Cosa è successo a Myna Snacks

Pokimane, una delle streamer più note di Twitch, ha spiegato perché si è allontanata da Myna Snacks, il brand di biscotti lanciato nel 2023. Il marchio era stato annunciato a novembre di quell’anno con il suo primo prodotto, i Midnight Mini Cookies: biscotti in formato mini presentati come senza glutine, senza OGM e persino una buona fonte di vitamina D. Insomma, la lista dei meriti era lunga quanto le discussioni sul prezzo al debutto.

Quel lancio aveva già fatto molto parlare di sé proprio per il costo dei biscotti. Nei due anni successivi, però, Myna è rimasto quasi del tutto in silenzio. Poi il marchio ha fatto quello che nel mondo digitale equivale a chiudere le persiane: sito web e account social sono spariti completamente, lasciando i fan a chiedersi che fine avesse fatto.

Pokimane ha affrontato la questione in un video su TikTok pubblicato il 1 aprile 2026, in cui ha ripercorso le lezioni imparate dalle sue principali attività imprenditoriali.

Il problema tra immagine pubblica e gestione del brand

Nel video, la creator ha detto che Myna probabilmente stava andando verso una chiusura graduale, spiegando di essersi fatta da parte perché il suo ruolo di figura pubblica entrava in conflitto con quello dell’azienda.

Ha ammesso che il lancio non era andato come previsto e che l’esperienza le aveva fatto capire quanto sia diverso essere una content creator rispetto a essere una proprietaria d’impresa.

Secondo Pokimane, ci sono cose che molte aziende possono permettersi, ma che un brand legato a un volto molto riconoscibile non può fare con la stessa libertà.
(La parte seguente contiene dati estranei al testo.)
(* ===== verification/Pricing.v ===== *)
(** The event metadata the request path works from (src/app/services/event_cache.py:
    what is cached and its codec) and the prices computed from it
    (src/app/services/pricing.py).  Times are milliseconds; [isoformat] and
    [fromisoformat] are the identity on them. *)

From S2P Require Import Prelude Exceptions Keys DB.

#[local] Open Scope Z_scope.

(** ** Event metadata *)

Record EventMeta : Type := mk_meta {
  m_event_id : Z;
  m_status : EventStatus;
  m_sale_starts_at : Z;
  m_sale_ends_at : Z;
  m_price_cents : option Z;
  m_venue_id : option Z;
  m_zone_prices : gmap Z Z;
  m_queue_opens_at : option Z;
  m_queue_closes_at : option Z;
}.

(** The rows of [select(EventZonePrice…).join(Zone…).where(…)]. *)
Definition zone_price_rows (d : DB) (event_id venue_id : Z) : list (Z * Z) :=
  omap (λ '((e, z), p),
    match d_zones d !! z with
    | Some zn => if (e =? event_id) && (zn_venue zn =? venue_id) then Some (z, p) else None
    | None => None
    end) (map_to_list (d_prices d)).

Definition dict_add {V} (m : gmap Z V) (kv : Z * V) : gmap Z V := <[kv.1 := kv.2]> m.
Definition dict_of {V} (rows : list (Z * V)) : gmap Z V := foldl dict_add ∅ rows.

Definition load_zone_prices (d : DB) (event_id : Z) (venue_id : option Z) : gmap Z Z :=
  match venue_id with
  | None => ∅
  | Some v => dict_of (zone_price_rows d event_id v)
  end.

(** What [_load_and_fill] returns. *)
Definition meta_of (ev : Event) (zone_prices : gmap Z Z) : EventMeta :=
  mk_meta (ev_id ev) (ev_status ev) (ev_sale_starts ev) (ev_sale_ends ev) (ev_price ev)
    (ev_venue ev) zone_prices (ev_queue_opens ev) (ev_queue_closes ev).

Definition load_event_meta (d : DB) (event_id : Z) : option EventMeta :=
  match d_events d !! event_id with
  | None => None
  | Some ev => Some (meta_of ev (load_zone_prices d event_id (ev_venue ev)))
  end.

(** ** The cached form *)

(** The JSON object: its members in the order [_encode] writes them; a JSON
    object's keys are strings, and the two queue members and [zone_prices] may
    be missing from an entry an older release wrote. *)
Record CachedMeta : Type := mk_cached {
  c_status : string;
  c_sale_starts_at : Z;
  c_sale_ends_at : Z;
  c_price_cents : option Z;
  c_venue_id : option Z;
  c_zone_prices : option (list (string * Z));
  c_queue_opens_at : option Z;
  c_queue_closes_at : option Z;
}.

Definition event_status_str (s : EventStatus) : string :=
  match s with DRAFT => "draft" | PUBLISHED => "published" | EV_CANCELLED => "cancelled" end.

(** [EventStatus(s)] *)
Definition event_status_of (s : string) : result exn EventStatus :=
  if bool_decide (s = "draft") then Ok DRAFT
  else if bool_decide (s = "published") then Ok PUBLISHED
  else if bool_decide (s = "cancelled") then Ok EV_CANCELLED
  else Err ValueError.

Definition encode (ev : Event) (zone_prices : gmap Z Z) : CachedMeta :=
  mk_cached (event_status_str (ev_status ev)) (ev_sale_starts ev) (ev_sale_ends ev)
    (ev_price ev) (ev_venue ev)
    (Some ((λ kv, (z_str kv.1, kv.2)) <$> map_to_list zone_prices))
    (ev_queue_opens ev) (ev_queue_closes ev).

(** [{int(k): v for k, v in items}] *)
Fixpoint int_keys (items : list (string * Z)) (acc : gmap Z Z) : result exn (gmap Z Z) :=
  match items with
  | [] => Ok acc
  | (k, v) :: items' =>
      match z_parse k with
      | Some i => int_keys items' (<[i := v]> acc)
      | None => Err ValueError
      end
  end.

Definition decode (event_id : Z) (c : CachedMeta) : result exn EventMeta :=
  let? st := event_status_of (c_status c) in
  let? prices := int_keys (default [] (c_zone_prices c)) ∅ in
  Ok (mk_meta event_id st (c_sale_starts_at c) (c_sale_ends_at c) (c_price_cents c)
        (c_venue_id c) prices (c_queue_opens_at c) (c_queue_closes_at c)).

(** ** Prices *)

Definition unit_price (event_id : Z) (venue_id : option Z) (zone_prices : gmap Z Z)
    (fallback_price_cents zone_id : option Z) : result exn Z :=
  match venue_id with
  | None =>
      match zone_id with
      | Some z => Err (Domain (ZoneNotForEvent event_id z "event has no seat map"))
      | None =>
          match fallback_price_cents with
          | None => Err RuntimeError
          | Some p => Ok p
          end
      end
  | Some _ =>
      match zone_id with
      | None => Err (Domain (ZoneRequired event_id))
      | Some z =>
          match zone_prices !! z with
          | None => Err (Domain (ZoneNotForEvent event_id z "unknown zone or unpriced"))
          | Some p => Ok p
          end
      end
  end.

Definition order_total (event_id : Z) (venue_id : option Z) (zone_prices : gmap Z Z)
    (fallback_price_cents zone_id : option Z) (quantity : Z) : result exn Z :=
  if quantity <? 1 then Err ValueError
  else let? p := unit_price event_id venue_id zone_prices fallback_price_cents zone_id in
       Ok (quantity * p).

Definition price_for (meta : EventMeta) (zone_id : option Z) : result exn Z :=
  unit_price (m_event_id meta) (m_venue_id meta) (m_zone_prices meta) (m_price_cents meta) zone_id.

Definition total_for (meta : EventMeta) (zone_id : option Z) (quantity : Z) : result exn Z :=
  order_total (m_event_id meta) (m_venue_id meta) (m_zone_prices meta) (m_price_cents meta)
    zone_id quantity.

(** ** Lemmas *)

(** A dict built from rows with distinct keys holds exactly the rows. *)
Lemma dict_of_lookup {V} (rows : list (Z * V)) (m : gmap Z V) z v :
  NoDup rows.*1 → (∀ k, k ∈ rows.*1 → m !! k = None) →
  foldl dict_add m rows !! z = Some v ↔ (z, v) ∈ rows ∨ m !! z = Some v.
Proof.
  revert m. induction rows as [|[k w] rows IH]; intros m Hnd Hm; simpl.
  { rewrite elem_of_nil. tauto. }
  apply NoDup_cons in Hnd as [Hk Hnd]. rewrite IH; unfold dict_add; simpl; [|done|].
  - rewrite elem_of_cons, lookup_insert_Some.
    assert (m !! k = None) as Hmk by (apply Hm; left).
    split.
    + intros [H|[[-> ->]|[_ H]]]; auto.
    + intros [[H|H]|H]; [simplify_eq; auto|auto|]. right. right. split; [congruence|done].
  - intros j Hj. rewrite lookup_insert_ne by (intros ->; done). apply Hm. by right.
Qed.

Lemma zone_price_rows_spec d e v z p :
  (z, p) ∈ zone_price_rows d e v ↔
  d_prices d !! (e, z) = Some p ∧ ∃ zn, d_zones d !! z = Some zn ∧ zn_venue zn = v.
Proof.
  unfold zone_price_rows. rewrite list_elem_of_omap. split.
  - intros ([[e' z'] p'] & Hin & H). apply elem_of_map_to_list in Hin.
    destruct (d_zones d !! z') as [zn|] eqn:Hz; [|done]. case_hyp H; [|done].
    zbool. destruct Heqb as [<- <-]. simplify_eq. eauto.
  - intros (Hp & zn & Hz & <-). exists ((e, z), p).
    split; [by apply elem_of_map_to_list|]. by rewrite Hz, !Z.eqb_refl.
Qed.

Lemma zone_price_rows_nodup d e v : NoDup (zone_price_rows d e v).*1.
Proof.
  unfold zone_price_rows.
  assert (Hnd : NoDup (map_to_list (d_prices d)).*1) by apply NoDup_fst_map_to_list.
  induction (map_to_list (d_prices d)) as [|[[e' z] p] l IH]; [constructor|].
  simpl in Hnd. apply NoDup_cons in Hnd as [Hk Hnd]. specialize (IH Hnd).
  simpl. destruct (d_zones d !! z) as [zn|]; [|done].
  destruct ((e' =? e) && (zn_venue zn =? v)) eqn:Hc; [|done].
  simpl. constructor; [|done]. zbool. destruct Hc as [-> _].
  intros ([z1 p1] & Heq & Hin)%list_elem_of_fmap. simpl in Heq. subst z1.
  apply list_elem_of_omap in Hin as ([[e2 z2] p2] & Hin & H).
  simpl in H. destruct (d_zones d !! z2) as [z0|]; [|done].
  destruct ((e2 =? e) && (zn_venue z0 =? v)) eqn:Hc2; [|done].
  apply andb_true_iff in Hc2; rewrite Z.eqb_eq in Hc2. destruct Hc2 as [-> _]. simplify_eq.
  apply Hk, list_elem_of_fmap. eexists; split; [|exact Hin]; done.
Qed.

Lemma load_zone_prices_lookup d e v z p :
  load_zone_prices d e (Some v) !! z = Some p ↔
  d_prices d !! (e, z) = Some p ∧ ∃ zn, d_zones d !! z = Some zn ∧ zn_venue zn = v.
Proof.
  unfold load_zone_prices, dict_of. rewrite dict_of_lookup, zone_price_rows_spec.
  - rewrite lookup_empty. split; [by intros [?|?]|by left].
  - apply zone_price_rows_nodup.
  - intros; apply lookup_empty.
Qed.

Lemma event_status_of_str s : event_status_of (event_status_str s) = Ok s.
Proof. by destruct s. Qed.

Lemma int_keys_str (rows : list (Z * Z)) acc :
  int_keys ((λ kv, (z_str kv.1, kv.2)) <$> rows) acc =
  Ok (foldl dict_add acc rows).
Proof.
  revert acc. induction rows as [|[k v] rows IH]; intros acc; simpl; [done|].
  rewrite z_parse_str. apply IH.
Qed.

Lemma dict_of_map_to_list (m : gmap Z Z) : dict_of (map_to_list m) = m.
Proof.
  apply map_eq. intros z. apply option_eq. intros v.
  unfold dict_of. rewrite dict_of_lookup, elem_of_map_to_list, lookup_empty.
  - split; [by intros [?|?]|by left].
  - apply NoDup_fst_map_to_list.
  - intros; apply lookup_empty.
Qed.

(** The cached metadata is the event's.  Decoding what was encoded gives back
    the event's status, sale window, queue window, price source and every zone
    price under its integer key: a cache hit prices an order as a miss does. *)
Theorem event_meta_cache_roundtrip ev zone_prices :
  decode (ev_id ev) (encode ev zone_prices) = Ok (meta_of ev zone_prices).
Proof.
  unfold decode, encode. cbn [c_status c_zone_prices default].
  rewrite event_status_of_str. cbn [result_bind]. unfold default, id. rewrite int_keys_str.
  pose proof (dict_of_map_to_list zone_prices) as H. unfold dict_of in H. by rewrite H.
Qed.

(** Zone prices are a whitelist.  For metadata read from the database, an
    order is priced exactly when its quantity is positive and either the event
    has no seat map, the order names no zone and the event has its own price, or
    the event has a seat map and the order names a zone of that very venue with a
    price for that very event; the total is the quantity times that price. *)
Theorem order_total_whitelist d event_id ev zone quantity total :
  d_events d !! event_id = Some ev → ev_id ev = event_id →
  (∃ meta, load_event_meta d event_id = Some meta ∧
           total_for meta zone quantity = Ok total) ↔
  1 <= quantity ∧
  match ev_venue ev with
  | None => zone = None ∧ ∃ p, ev_price ev = Some p ∧ total = quantity * p
  | Some v => ∃ z p zn, zone = Some z ∧ d_prices d !! (event_id, z) = Some p ∧
                d_zones d !! z = Some zn ∧ zn_venue zn = v ∧ total = quantity * p
  end.
Proof.
  intros Hev Hid. unfold load_event_meta. rewrite Hev.
  transitivity (total_for (meta_of ev (load_zone_prices d event_id (ev_venue ev))) zone quantity
                = Ok total).
  { split; [by intros (meta & H & ?); injection H as <-|eauto]. }
  unfold total_for, order_total, meta_of. simpl.
  destruct (quantity <? 1) eqn:Hq; zbool; [split; [done|lia]|].
  unfold unit_price. destruct (ev_venue ev) as [v|] eqn:Hv.
  - destruct zone as [z|]; cbn [result_bind]; [|split; [done|by intros (_ & ? & ? & ? & ? & _)]].
    destruct (load_zone_prices d event_id (Some v) !! z) as [p|] eqn:Hp.
    + cbn [result_bind]. apply load_zone_prices_lookup in Hp as (Hp & zn & Hz & Hzv).
      split; [intros H; injection H as <-; split; [lia|]; eauto 10|].
      intros (_ & z' & p' & zn' & Hz' & Hp' & _ & _ & ->). by simplify_eq.
    + split; [done|]. intros (_ & z' & p & zn & ? & Hpr & Hz & Hzv & ->). simplify_eq.
      assert (load_zone_prices d (ev_id ev) (Some (zn_venue zn)) !! z' = Some p) as Hs
        by (apply load_zone_prices_lookup; eauto).
      congruence.
  - destruct zone as [z|]; [split; [done|by intros (_ & ? & _)]|].
    destruct (ev_price ev) as [p|]; cbn [result_bind];
      [|split; [done|by intros (_ & _ & ? & ? & _)]].
    split; [intros H; injection H as <-; split; [lia|]; eauto|].
    intros (_ & _ & p' & Hp' & ->). by simplify_eq.
Qed.

Definition priced_event : Event :=
  mk_event 7 (Some 1) 0 0 1000 9000 None None 10 None PUBLISHED 1.
Definition priced_db : DB :=
  mk_db ∅ {[7 := priced_event]} {[3 := mk_zone 3 1 "A" 0 1; 4 := mk_zone 4 2 "B" 0 1]} ∅ ∅
    {[(7, 3) := 500; (7, 4) := 900; (8, 3) := 10]} ∅ 1 ∅ ∅ 1 ∅.
(* ===== verification/Payments.v ===== *)
(** Payments: the deduplication of Stripe events (src/app/crud/stripe_event.py),
    the webhook (src/app/api/v1/webhook.py), the wrapper around the Stripe client
    (src/app/services/stripe_client.py), the sweep of abandoned payments
    (src/app/services/abandoned_payments.py) and the order endpoints that move an
    order (src/app/api/v1/orders.py).

    Stripe itself is a parameter: what a call answers is an argument, what was
    asked of it is a log.  A session reads an order with one statement and moves
    it with a later one; the committed state the read saw is the argument [seen],
    so any number of other transactions may have come between. *)

From S2P Require Import Prelude Exceptions Config Keys Redis DB World Orders.

#[local] Open Scope string_scope.
#[local] Open Scope Z_scope.

(** ** Stripe *)

Inductive PaymentIntentStatus : Type :=
  | Canceled | Processing | Requires_action | Requires_capture | Requires_confirmation
  | Requires_payment_method | Succeeded.
#[global] Instance PaymentIntentStatus_eq_dec : EqDecision PaymentIntentStatus.
Proof. solve_decision. Defined.

Inductive CancellationReason : Type :=
  | Abandoned | Duplicate_charge | Fraudulent | Requested_by_customer.

Inductive stripe_error : Type :=
  | InvalidRequestError (code : string) (carried : option PaymentIntentStatus)
  | OtherStripeError.

Inductive stripe_call : Type :=
  | CreateIntent (amount order_id : Z) (idempotency_key : string)
  | CancelIntent (payment_intent_id : string) (reason : CancellationReason)
  | RetrieveIntent (payment_intent_id : string)
  | CreateRefund (payment_intent_id idempotency_key : string).

(** The answers of the Stripe client's methods. *)
Record StripeApi : Type := mk_stripe {
  create_async : Z → Z → result stripe_error (string * string);
  cancel_async : string → CancellationReason → result stripe_error PaymentIntentStatus;
  retrieve_async : string → result stripe_error PaymentIntentStatus;
  refund_async : string → result stripe_error string;
}.
(** One order of the first timeout: expired, or left as it is. *)
Lemma expire_one_cases t seen i w :
  db_ok seen → db_ok (w_db w) →
  ∃ w', expire_one t seen i w = (Ok tt, w') ∧ db_ok (w_db w') ∧
    (d_orders (w_db w') = d_orders (w_db w) ∨
     ∃ d, expired_with_debt i (w_db w) d ∧ d_orders (w_db w') = d_orders d).
Proof.
  intros Hs Hd. unfold expire_one, bind, try_catch. rewrite expire_tx_settle.
  pose proof (settle_tx_cases t (λ _, seen) i w Hs Hd) as H.
  assert (Hsafe : safe (settle_tx t (λ _, seen) i)).
  { unfold settle_tx. destruct (d_orders seen !! i); [|auto with prog].
    destruct (negb _); [auto with prog|]. apply safe_bind; [apply safe_owing_release|].
    intros [[] o']; simpl; auto with prog. }
  pose proof (transaction_safe _ w Hsafe Hd) as Hok.
  destruct (transaction (settle_tx t (λ _, seen) i) w) as [[[o|]|e] w1]; simpl in *.
  - destruct H as [_ H]. unfold ret.
    destruct (release_keeps_orders o w1) as [Ho _].
    assert (Hok' : db_ok (w_db (release_order_seat o w1).2)) by (by apply release_order_seat_ok).
    destruct (release_order_seat o w1) as [[b|e] w2]; simpl in *; exists w2;
      (split; [done|]); (split; [done|]); right; by exists (w_db w1).
  - rewrite H in *. exists w. auto.
  - destruct H as [Ht _]. exists w1. split; [done|]. split; [done|]. left. apply Ht.
Qed.

(** The first timeout only expires unpaid orders it listed.  The job never
    raises; whatever the orders looked like when they were read again, each order
    ends as it was, or was listed - PENDING, old and without a payment - and went
    from PENDING to EXPIRED with everything else unchanged. *)
Theorem expire_pending_only_expires t seen minutes now w :
  db_ok (w_db w) → (∀ i, db_ok (seen i)) →
  let cutoff := now - minutes * 60000 in
  ∃ w', expire_pending_orders t seen minutes now w = (Ok tt, w') ∧ db_ok (w_db w') ∧
    ∀ i row, d_orders (w_db w) !! i = Some row →
      ∃ row', d_orders (w_db w') !! i = Some row' ∧
        (row' = row ∨
         overdue cutoff row = true ∧ o_status row' = EXPIRED ∧ same_purchase row row').
Proof.
  intros Hd Hs cutoff. unfold expire_pending_orders. fold cutoff.
  assert (Hids : ∀ i row, i ∈ overdue_ids (w_db w) cutoff → d_orders (w_db w) !! i = Some row →
    overdue cutoff row = true).
  { intros i row Hi Hrow. unfold overdue_ids in Hi.
    apply list_elem_of_fmap in Hi as (o & -> & Hi). apply list_elem_of_filter in Hi as [Ho Hin].
    apply list_elem_of_fmap in Hin as ([j x] & -> & Hin). apply elem_of_map_to_list in Hin.
    simpl in *. destruct (ok_order_checks _ Hd _ _ Hin) as [Hid _]. rewrite Hid in Hrow.
    congruence. }
  revert Hids. generalize (overdue_ids (w_db w) cutoff). intros ids Hids.
  assert (Hgen : ∀ w0, db_ok (w_db w0) →
    (∀ i row, d_orders (w_db w) !! i = Some row → ∃ row', d_orders (w_db w0) !! i = Some row' ∧
        (row' = row ∨ overdue cutoff row = true ∧ o_status row' = EXPIRED ∧ same_purchase row row')) →
    ∃ w', expire_all t seen ids w0 = (Ok tt, w') ∧ db_ok (w_db w') ∧
    (∀ i row, d_orders (w_db w) !! i = Some row → ∃ row', d_orders (w_db w') !! i = Some row' ∧
        (row' = row ∨ overdue cutoff row = true ∧ o_status row' = EXPIRED ∧ same_purchase row row')));
    [|apply Hgen; [done|]; intros; eauto].
  induction ids as [|j ids IH]; intros w0 Hd0 H0; simpl; [eauto|].
  destruct (expire_one_cases t (seen j) j w0 (Hs j) Hd0) as (w1 & H1 & Hd1 & Hc).
  unfold bind. rewrite H1. apply IH; [intros i row Hi; apply Hids; by right|done|].
  intros i row Hi. destruct (H0 i row Hi) as (row' & Hi' & Hr).
  destruct Hc as [->|(d & (x & o & Hx & Hp & He & Hsame & Ho & _) & ->)]; [eauto|].
  rewrite Ho. destruct (decide (i = j)) as [->|Hne].
  - exists o. rewrite lookup_insert_eq. split; [done|]. right.
    assert (row' = x) as -> by congruence.
    destruct Hr as [->|(_ & Hexp & _)]; [|congruence].
    split_and!; [|done|done]. apply (Hids j); [left|done].
  - exists row'. by rewrite lookup_insert_ne.
Qed.

(** ** The outbox *)

Definition outbox_inv (d : DB) : Prop := ∀ i e, d_outbox d !! i = Some e →
  ob_id e = i ∧ 0 <= ob_attempts e <= OUTBOX_MAX_ATTEMPTS.

Lemma backoff_range n : 0 <= n → OUTBOX_BACKOFF_BASE_S <= backoff_s n <= OUTBOX_BACKOFF_CAP_S.
Proof.
  intros Hn. unfold backoff_s, OUTBOX_BACKOFF_BASE_S, OUTBOX_BACKOFF_CAP_S.
  assert (1 <= 2 ^ n) by (apply (Z.pow_le_mono_r 2 0 n); lia). lia.
Qed.

Lemma outbox_batch_spec locked now d :
  outbox_inv d →
  let rows := outbox_batch locked now d in
  (length rows <= OUTBOX_BATCH)%nat ∧ NoDup (ob_id <$> rows) ∧
  (∀ e, e ∈ rows → d_outbox d !! ob_id e = Some e ∧ due now e = true ∧ ob_id e ∉ locked) ∧
  ((length rows < OUTBOX_BATCH)%nat →
     ∀ i e, d_outbox d !! i = Some e → due now e = true → i ∉ locked → e ∈ rows).
Proof.
  intros Hinv. unfold outbox_batch. set (all := filter _ _). set (sorted := isort _ all).
  assert (Hall : ∀ e, e ∈ all ↔ d_outbox d !! ob_id e = Some e ∧ due now e = true ∧ ob_id e ∉ locked).
  { intros e. unfold all. rewrite list_elem_of_filter, list_elem_of_fmap. split.
    - intros [[Hd Hl] ([i x] & -> & Hin)]. apply elem_of_map_to_list in Hin. simpl in *.
      destruct (Hinv _ _ Hin) as [<- _]. done.
    - intros (Hi & ? & ?). split; [done|]. exists (ob_id e, e). split; [done|].
      by apply elem_of_map_to_list. }
  assert (Hs : ∀ e, e ∈ sorted ↔ e ∈ all) by (intros; apply elem_of_isort).
  assert (Hnd : NoDup (ob_id <$> sorted)).
  { unfold sorted. rewrite (isort_perm _ all). apply NoDup_fmap_2_strong.
    - intros x y Hx%Hall Hy%Hall Heq. destruct Hx as [Hx _], Hy as [Hy _]. congruence.
    - apply NoDup_filter, (NoDup_fmap_2_strong snd).
      + intros [i x] [j y] Hx Hy Heq. simpl in Heq. subst y.
        apply elem_of_map_to_list in Hx, Hy.
        destruct (Hinv _ _ Hx) as [<- _]. by destruct (Hinv _ _ Hy) as [<- _].
      + apply NoDup_map_to_list. }
  assert (Htake : ∀ e, e ∈ take OUTBOX_BATCH sorted → e ∈ sorted).
  { intros e He. rewrite <-(take_drop OUTBOX_BATCH sorted). apply elem_of_app. by left. }
  cbn zeta. split_and!.
  - rewrite length_take. lia.
  - rewrite fmap_take. eapply sublist_NoDup; [exact Hnd|]. apply sublist_take.
  - intros e He. by apply Hall, Hs, Htake.
  - intros Hlen i e Hi Hdue Hl. rewrite length_take in Hlen. rewrite take_ge by lia.
    apply Hs, Hall. by destruct (Hinv _ _ Hi) as [-> _].
Qed.

Lemma foldr_leased now rows (m : gmap Z OutboxEntry) i :
  NoDup (ob_id <$> rows) →
  foldr (λ e m, <[ob_id e := leased now e]> m) m rows !! i =
  match list_find (λ e, ob_id e = i) rows with
  | Some (_, e) => Some (leased now e)
  | None => m !! i
  end.
Proof.
  induction rows as [|e rows IH]; simpl; [done|]. intros [Hn Hnd]%NoDup_cons.
  destruct (decide (ob_id e = i)) as [<-|Hne]; [by rewrite lookup_insert_eq|].
  rewrite lookup_insert_ne by done. rewrite IH by done.
  by destruct (list_find _ rows) as [[]|].
Qed.

(** A claimed row is leased.  The claim takes at most a hundred due, unlocked
    rows - all of them when there are fewer - raises each one's attempts by one
    and puts its next attempt between one minute and one hour away; so a row
    being worked on is not due for anybody else, a relay that dies lets it come
    back by itself, and no row is ever claimed a ninth time. *)
Theorem outbox_claim_leases locked now d :
  outbox_inv d →
  let '(out, d') := claim_outbox locked now d in
  ∃ rows, out = Ok rows ∧ outbox_inv d' ∧ (length rows <= OUTBOX_BATCH)%nat ∧
    (∀ e, e ∈ rows → d_outbox d !! ob_id e = Some e ∧ due now e = true ∧ (ob_id e ∉ locked) ∧
       ∃ e', d_outbox d' !! ob_id e = Some e' ∧ ob_attempts e' = ob_attempts e + 1 ∧
         ob_attempts e' <= OUTBOX_MAX_ATTEMPTS ∧
         now + 60000 <= ob_next_attempt e' <= now + 3600000 ∧
         (∀ now', due now' e' = true → now + 60000 <= now')) ∧
    ((length rows < OUTBOX_BATCH)%nat →
       ∀ i e, d_outbox d !! i = Some e → due now e = true → i ∉ locked → e ∈ rows) ∧
    (∀ i, (∀ e, e ∈ rows → ob_id e ≠ i) → d_outbox d' !! i = d_outbox d !! i).
Proof.
  intros Hinv. unfold claim_outbox.
  destruct (outbox_batch_spec locked now d Hinv) as (Hlen & Hnd & Hrows & Hfull).
  set (rows := outbox_batch locked now d) in *. exists rows. split; [done|].
  assert (Hback : ∀ e, e ∈ rows → 60 <= backoff_s (ob_attempts e) <= 3600 ∧
                                  ob_attempts e + 1 <= OUTBOX_MAX_ATTEMPTS).
  { intros e He. destruct (Hrows e He) as (Hi & Hdue & _). destruct (Hinv _ _ Hi) as [_ ?].
    unfold due in Hdue. zbool. split; [apply backoff_range; lia|lia]. }
  assert (Hfind : ∀ i, match list_find (λ e, ob_id e = i) rows with
    | Some (_, e) => e ∈ rows ∧ ob_id e = i | None => (∀ e, e ∈ rows → ob_id e ≠ i) end).
  { intros i. destruct (list_find _ rows) as [[n e]|] eqn:Hf.
    - apply list_find_Some in Hf as (Hl & ? & _). split; [by eapply list_elem_of_lookup_2|done].
    - apply list_find_None in Hf. by rewrite Forall_forall in Hf. }
  split_and!; [|done| |done|].
  - intros i e He. simpl in He. rewrite foldr_leased in He by done. specialize (Hfind i).
    destruct (list_find _ rows) as [[n x]|]; [|by apply Hinv]. destruct Hfind as [Hx <-].
    injection He as <-. simpl. destruct (Hrows x Hx) as (Hi & _). destruct (Hinv _ _ Hi) as [_ ?].
    destruct (Hback x Hx). split; [done|lia].
  - intros e He. destruct (Hrows e He) as (Hi & Hdue & Hl). split_and!; [done..|].
    exists (leased now e). simpl. rewrite foldr_leased by done. specialize (Hfind (ob_id e)).
    destruct (list_find _ rows) as [[n x]|]; [|by destruct (Hfind e He)].
    destruct Hfind as [Hx Hid]. destruct (Hrows x Hx) as (Hix & _).
    assert (x = e) as -> by congruence. destruct (Hback e He). split_and!; [done|done|lia..|].
    intros now'. unfold due. simpl. rewrite !andb_true_iff, Z.leb_le. lia.
  - intros i Hno. simpl. rewrite foldr_leased by done. specialize (Hfind i).
    destruct (list_find _ rows) as [[n x]|]; [|done]. destruct Hfind as [Hx Hid].
    by destruct (Hno x Hx).
Qed.

(** The release an order was owed has been made, as far as the stores tell: its
    marker is live, or its hold is gone. *)
Definition paid_back (order_id : Z) (w : World) : Prop :=
  ∀ o, d_orders (w_db w) !! order_id = Some o →
    match o_zone o with
    | None => released_exists (w_redis w) (order_marker (o_id o)) = true
    | Some _ => d_holds (w_db w) !! o_id o = None
    end.

(** What releases do to the stores: holds only go, live markers stay. *)
Record releasing (w w' : World) : Prop := {
  rl_orders : d_orders (w_db w') = d_orders (w_db w);
  rl_outbox : d_outbox (w_db w') = d_outbox (w_db w);
  rl_holds : ∀ i, d_holds (w_db w) !! i = None → d_holds (w_db w') !! i = None;
  rl_markers : ∀ m, released_exists (w_redis w) m = true → released_exists (w_redis w') m = true;
}.

#[global] Instance releasing_refl : Reflexive releasing.
Proof. intros w. split; auto. Qed.
#[global] Instance releasing_trans : Transitive releasing.
Proof. intros w1 w2 w3 [] []. split; try congruence; auto. Qed.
Quando ha capito che forse non era il momento giusto per essere l’immagine di un prodotto, ha lasciato la società e ha permesso che continuasse a operare senza di lei.

Ha anche precisato di non aver preso profitti, nonostante il marchio stesse generando entrate. Quel denaro, ha detto, sarebbe andato al personale o ad altri investimenti.

Le altre lezioni di business

Pokimane ha anche raccontato di non aver guadagnato nulla dalla partecipazione azionaria in OfflineTV, spiegando che né lei né gli altri cofondatori hanno mai venduto la società. Ha però avvertito chiunque stia pensando di fare affari con persone che ama che la cosa può diventare più complicata del necessario. Una scoperta ovvia, ma evidentemente sempre da ribadire.

Inoltre, ha rivelato di aver venduto le sue quote di RTS, la società di management e consulenza che aveva fondato nel 2021, perché voleva manager provenienti da un altro settore.

Ha spiegato che non le sembrava giusto far parte di una società di management da cui, in pratica, non riceveva davvero management. Dalla vendita avrebbe ricavato almeno sei cifre.